Data loss prevention at gateways where we intend to share sensitive data requires analysis that sees changes in data flow behavior. GFDL


  • Implement proxy servers (Symantec BlueCoat, McAfee Web Inspector) inbound and outbound for the customer (i.e. external) data gateway, allowing exposure of inbound requests for data before they hit the internal request end-point to ascertain the source of the request. Well secured organizations do this, but very few that put the proxy on the customer or partners interfaces where we know we are sharing sensitive data; instead, they focus on the gateway for business systems (email, web access, VPNs, Cloud-data storage, etc.). 
  • Model the outbound traffic flow and variations, both at the internal data generation point and the customer gateway using the proxy server approach similar to those above. Use this to ascertain:
    • the common behavior patterns with reference to request source and destination endpoint,
    • specific data requested compared specific data requested from that requestor in the past,
    • request sources and endpoints known to have been fraudulent or compromised (looks like a DDOS, but it is a Distributed, Apparently Normal, Gathering of Non-Approved Biographical Information Threat - DANG-NABIT)
    • changes in the request content and frequency detected at the internal data generation point and the data flowing out of the gateways to the customers.
  • Partner with ISPs to identify not only the Internet gateway, but also the IP address behind their gateway to find compromised hosts behind natural obfuscation points (NAT transversal), this capability exists in ISPs today.
  • Implementing a data encryption similar to that of Ionic wherein the data is protected and only accessible to the requestor with a real-time check of authorization established by the originator.

These strategies come from my dinosaur-era telecom experience with Simple Network Management Protocol (SNMP) detection of performance issues, re-routing, and known abusers of the network - an art form with which fewer infrastructure engineers have experience. Data providers, like hospitals and government agencies, probably have tens of thousands to millions of attempted penetrations daily, so the security alarms are ringing off the hook, and frankly our ops teams become numb to the build up of items in the queue. Analytical tools looking at these attacks catch the attempted or successful penetration from unknown or threat hosts, thereby identifying vulnerabilities (like a well-configured Splunk implementation). However, they are rarely configured to alarm not only on penetration, but further identification of an unexpected data exfiltration.
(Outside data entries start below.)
(** [main] returns the printed text. *)
Definition main (rows : list (gmap string pyval)) (start : Z) (number : option Z)
  : result string :=
  qif ← main_loop rows 1%Z start number QifEntries.__init__;
  mret (QifEntries.serialize qif).

(** ** The lookup table and selection rule as the specification words them *)

(** The Classifier's table: kind to category label. *)
Definition classify (kind : pyval) : pyval :=
  if decide (kind = PyStr "Geldautomaat") then PyStr "ATM"
  else if decide (kind = PyStr "Betaalautomaat") then PyStr "ATM"
  else if decide (kind = PyStr "Internetbankieren") then PyStr "Transfer"
  else if decide (kind = PyStr "Incasso") then PyStr "Transfer"
  else if decide (kind = PyStr "Verzamelbetaling") then PyStr "Transfer"
  else if decide (kind = PyStr "Storting") then PyStr "Deposit"
  else PyNone.

(** The Default strategy: both narrative fields, a space between them. *)
Definition default_memo (entry : Entry.t) : pyval :=
  PyStr (fmt_pair (Entry.__getitem__ entry "Mededelingen")
                  (Entry.__getitem__ entry "Naam / Omschrijving")).

(** One row from construction to its QIF block. *)
Definition process_row (r : gmap string pyval) : result QifEntry.t :=
  entry ← Entry.__init__ r;
  QifEntry.__init__ entry.

(** [sub in s] on texts *)
Definition occurs (sub s : string) : bool :=
  bool_decide (is_Some (str_find sub s)).

(** The Incasso precondition. *)
Definition sepa_incasso (m o : string) : bool :=
  startswith "SEPA Incasso" o || startswith "SEPA Incasso" m.

(** The Incasso strategy applies and "Naam: " is absent. *)
Definition incasso_malformed (kind : pyval) (m o : string) : bool :=
  bool_decide (kind = PyStr "Incasso") && sepa_incasso m o
  && negb (occurs "Naam: " m).

(** A strategy that cuts at "Kenmerk: " found "Naam: " and no "Kenmerk: ". *)
Definition kenmerk_missing (kind : pyval) (m o : string) : bool :=
  (bool_decide (kind = PyStr "Incasso") && sepa_incasso m o
   || bool_decide (kind = PyStr "Verzamelbetaling"))
  && occurs "Naam: " m && negb (occurs "Kenmerk: " m).

(** The Internetbankieren strategy as the specification words it: the end
    is at "Omschrijving: " when that marker occurs, else at "IBAN: ". *)
Definition internetbankieren_claimed (m : string) : pyval :=
  match str_find "Naam: " m with
  | None => PyNone
  | Some i =>
      match str_find "Omschrijving: " m with
      | Some j => PyStr (str_slice (i + 6) j m)
      | None =>
          match str_find "IBAN: " m with
          | Some j => PyStr (str_slice (i + 6) j m)
          | None => PyNone
          end
      end
  end.

(** ** Sample rows *)

Definition mk_row (datum bedrag af_bij kind mededelingen omschrijving : string)
  : gmap string pyval :=
  list_to_map
    [ ("Datum", PyStr datum);
      ("Naam / Omschrijving", PyStr omschrijving);
      ("Af Bij", PyStr af_bij);
      ("Bedrag (EUR)", PyStr bedrag);
      ("MutatieSoort", PyStr kind);
      ("Mededelingen", PyStr mededelingen) ].

(** The entry [Entry.__init__] builds from such a row. *)
Definition mk_entry (datum bedrag af_bij kind mededelingen omschrijving : string)
  : Entry.t :=
  {| Entry._data :=
       <["amount" := PyStr (replace_char "," "." bedrag)]>
         (mk_row datum bedrag af_bij kind mededelingen omschrijving) |}.

(** Five rows that differ in their date. *)
Definition five_rows : list (gmap string pyval) :=
  (fun d => mk_row d "1,50" "Af" "Diversen" "koffie" "Kantine")
    <$> ["20140101"; "20140102"; "20140103"; "20140104"; "20140105"].

(** The QIF block of such a row. *)
Definition coffee_block (d : string) : QifEntry.t :=
  {| QifEntry._entry := mk_entry d "1,50" "Af" "Diversen" "koffie" "Kantine";
     QifEntry._data := ["D" +:+ d; "T-1.50"; "Mkoffie"; "^"] |}.

(** The kinds that have a memo strategy of their own. *)
Definition strategy_kinds : list string :=
  ["Diversen"; "Betaalautomaat"; "Geldautomaat"; "Incasso";
   "Internetbankieren"; "Overschrijving"; "Verzamelbetaling"].

(** The newline that joins lines and blocks. *)
Definition newline : string := String "010" EmptyString.

(** A row without narrative and one without amount column. *)
Definition row_without_narrative (kind omschrijving : string) : gmap string pyval :=
  delete "Mededelingen" (mk_row "20140102" "9,99" "Af" kind "tekst" omschrijving).

Definition row_without_amount : gmap string pyval :=
  delete "Bedrag (EUR)" (mk_row "20140102" "9,99" "Af" "Diversen" "tekst" "Iemand").

(** A row whose memo cannot be made: Incasso, precondition met, no "Naam: ". *)
Definition row_malformed : gmap string pyval :=
  mk_row "20140102" "9,99" "Af" "Incasso" "SEPA Incasso zonder naam" "Verzekeraar".

(** * Properties *)

(** ** Text primitives *)

#[local] Arguments String.append !_ _ / : simpl nomatch.

Section text.
Implicit Types (s t p sub : string) (a : ascii) (n i j : nat).

Lemma app_empty_r s : s +:+ EmptyString = s.
Proof. induction s as [|a s IH]; simpl; [done | by rewrite IH]. Qed.

Lemma app_assoc_str s t p : (s +:+ t) +:+ p = s +:+ t +:+ p.
Proof. induction s as [|a s IH]; simpl; [done | by rewrite IH]. Qed.

Lemma app_length_str s t :
  String.length (s +:+ t) = String.length s + String.length t.
Proof. induction s as [|a s IH]; simpl; [done | by rewrite IH]. Qed.

Lemma startswith_spec p s : startswith p s = true <-> exists t, s = p +:+ t.
Proof.
  revert s. induction p as [|a p IH]; intros s; simpl.
  - split; [intros _; by exists s | done].
  - destruct s as [|b s].
    + split; [done | intros [t Ht]; discriminate].
    + case_decide as Hab.
      * subst b. rewrite IH. split; intros [t Ht]; exists t; congruence.
      * split; [done | intros [t Ht]; congruence].
Qed.

Lemma startswith_app p t : startswith p (p +:+ t) = true.
Proof. apply startswith_spec. by exists t. Qed.

Lemma take_drop_str n s : str_take n s +:+ str_drop n s = s.
Proof.
  revert s. induction n as [|n IH]; intros [|a s]; simpl; try done.
  by rewrite IH.
Qed.

Lemma drop_drop_str n i s : str_drop i (str_drop n s) = str_drop (n + i) s.
Proof.
  revert s. induction n as [|n IH]; intros s; simpl; [done|].
  destruct s as [|a s]; [by destruct i | apply IH].
Qed.

Lemma drop_app_length p t : str_drop (String.length p) (p +:+ t) = t.
Proof. induction p as [|a p IH]; simpl; done. Qed.

Lemma take_length_le n s : String.length (str_take n s) <= n.
Proof.
  revert s. induction n as [|n IH]; intros [|a s]; simpl; try lia.
  specialize (IH s). lia.
Qed.

Lemma take_length_str n s :
  n <= String.length s -> String.length (str_take n s) = n.
Proof.
  revert s. induction n as [|n IH]; intros [|a s]; simpl; try lia.
  intros H. rewrite IH; lia.
Qed.

Lemma take_all_str n s : String.length s <= n -> str_take n s = s.
Proof.
  revert s. induction n as [|n IH]; intros [|a s]; simpl; try done; try lia.
  intros H. rewrite IH; [done | lia].
Qed.

Lemma take_app_length p t : str_take (String.length p) (p +:+ t) = p.
Proof. induction p as [|a p IH]; simpl; [by destruct t | by rewrite IH]. Qed.

(** [str_find] returns the first position at which [sub] occurs. *)
Lemma str_find_Some sub s i :
  str_find sub s = Some i ->
  startswith sub (str_drop i s) = true
  /\ i <= String.length s
  /\ forall j, j < i -> startswith sub (str_drop j s) = false.
Proof.
  revert i. induction s as [|a s IH]; intros i; simpl.
  - destruct (startswith sub EmptyString) eqn:E; [|done].
    intros [= <-]. split; [done | split; [done | lia]].
  - destruct (startswith sub (String a s)) eqn:E.
    + intros [= <-]. split; [done | split; [lia | lia]].
    + destruct (str_find sub s) as [k|] eqn:F; [|done].
      intros [= <-]. destruct (IH k eq_refl) as (H1 & H2 & H3).
      split; [done | split; [lia|]].
      intros [|j] Hj; simpl; [done | apply H3; lia].
Qed.

Lemma str_find_None sub s :
  str_find sub s = None -> forall j, startswith sub (str_drop j s) = false.
Proof.
  induction s as [|a s IH]; simpl.
  - destruct (startswith sub EmptyString) eqn:E; [done|]. intros _ [|j]; done.
  - destruct (startswith sub (String a s)) eqn:E; [done|].
    destruct (str_find sub s) eqn:F; [done|].
    intros _ [|j]; simpl; [done | by apply IH].
Qed.

(** An occurrence anywhere makes [str_find] succeed. *)
Lemma str_find_occurs sub s pre post :
  s = pre +:+ sub +:+ post -> is_Some (str_find sub s).
Proof.
  intros ->. destruct (str_find sub (pre +:+ sub +:+ post)) eqn:F; [by eexists|].
  pose proof (str_find_None _ _ F (String.length pre)) as H.
  rewrite drop_app_length, startswith_app in H. done.
Qed.

(** The text cut at the first occurrence of [sub]. *)
Lemma str_find_split sub s i :
  str_find sub s = Some i ->
  s = str_take i s +:+ sub +:+ str_drop (i + String.length sub) s
  /\ String.length (str_take i s) = i.
Proof.
  intros (H1 & H2 & _)%str_find_Some.
  apply startswith_spec in H1 as [t Ht]. split; [|by apply take_length_str].
  rewrite <- drop_drop_str, Ht, drop_app_length, <- Ht.
  by rewrite take_drop_str.
Qed.

Lemma str_find_drop sub s i :
  str_find sub s = Some i ->
  str_drop i s = sub +:+ str_drop (i + String.length sub) s.
Proof.
  intros (H1 & _ & _)%str_find_Some.
  apply startswith_spec in H1 as [t Ht].
  by rewrite <- drop_drop_str, Ht, drop_app_length.
Qed.

Lemma slice_drop lo hi s :
  lo <= hi -> str_drop lo s = str_slice lo hi s +:+ str_drop hi s.
Proof.
  intros Hle. unfold str_slice.
  rewrite <- (take_drop_str (hi - lo) (str_drop lo s)) at 1.
  rewrite drop_drop_str. by replace (lo + (hi - lo)) with hi by lia.
Qed.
The new approach described above will catch improper data exfiltration by comparing historical request-response rates with current, identifying response destinations that do not make sense for the given request, or observing duplicate flows showing a vulnerability where an authentic transaction is simply copied and forwarded to an alternate endpoint.

Finally, we need not over-engineer the regulatory and policy domain. Congress and state Attorneys General propose punitive actions and draft regulations that demand time consuming audits that overwhelm the ability to remediate threats ("they" already know the vulnerabilities are there, but the resources get dislodged to complete redundant audits so the business continues to thrive). As a person who has been in the middle of this, adding another audit doesn't make things better, it is filling out more paperwork and sharing more logs...slowing strained ops teams from actually doing the remediations.

I would love to know your thoughts and any other approaches you have seen work.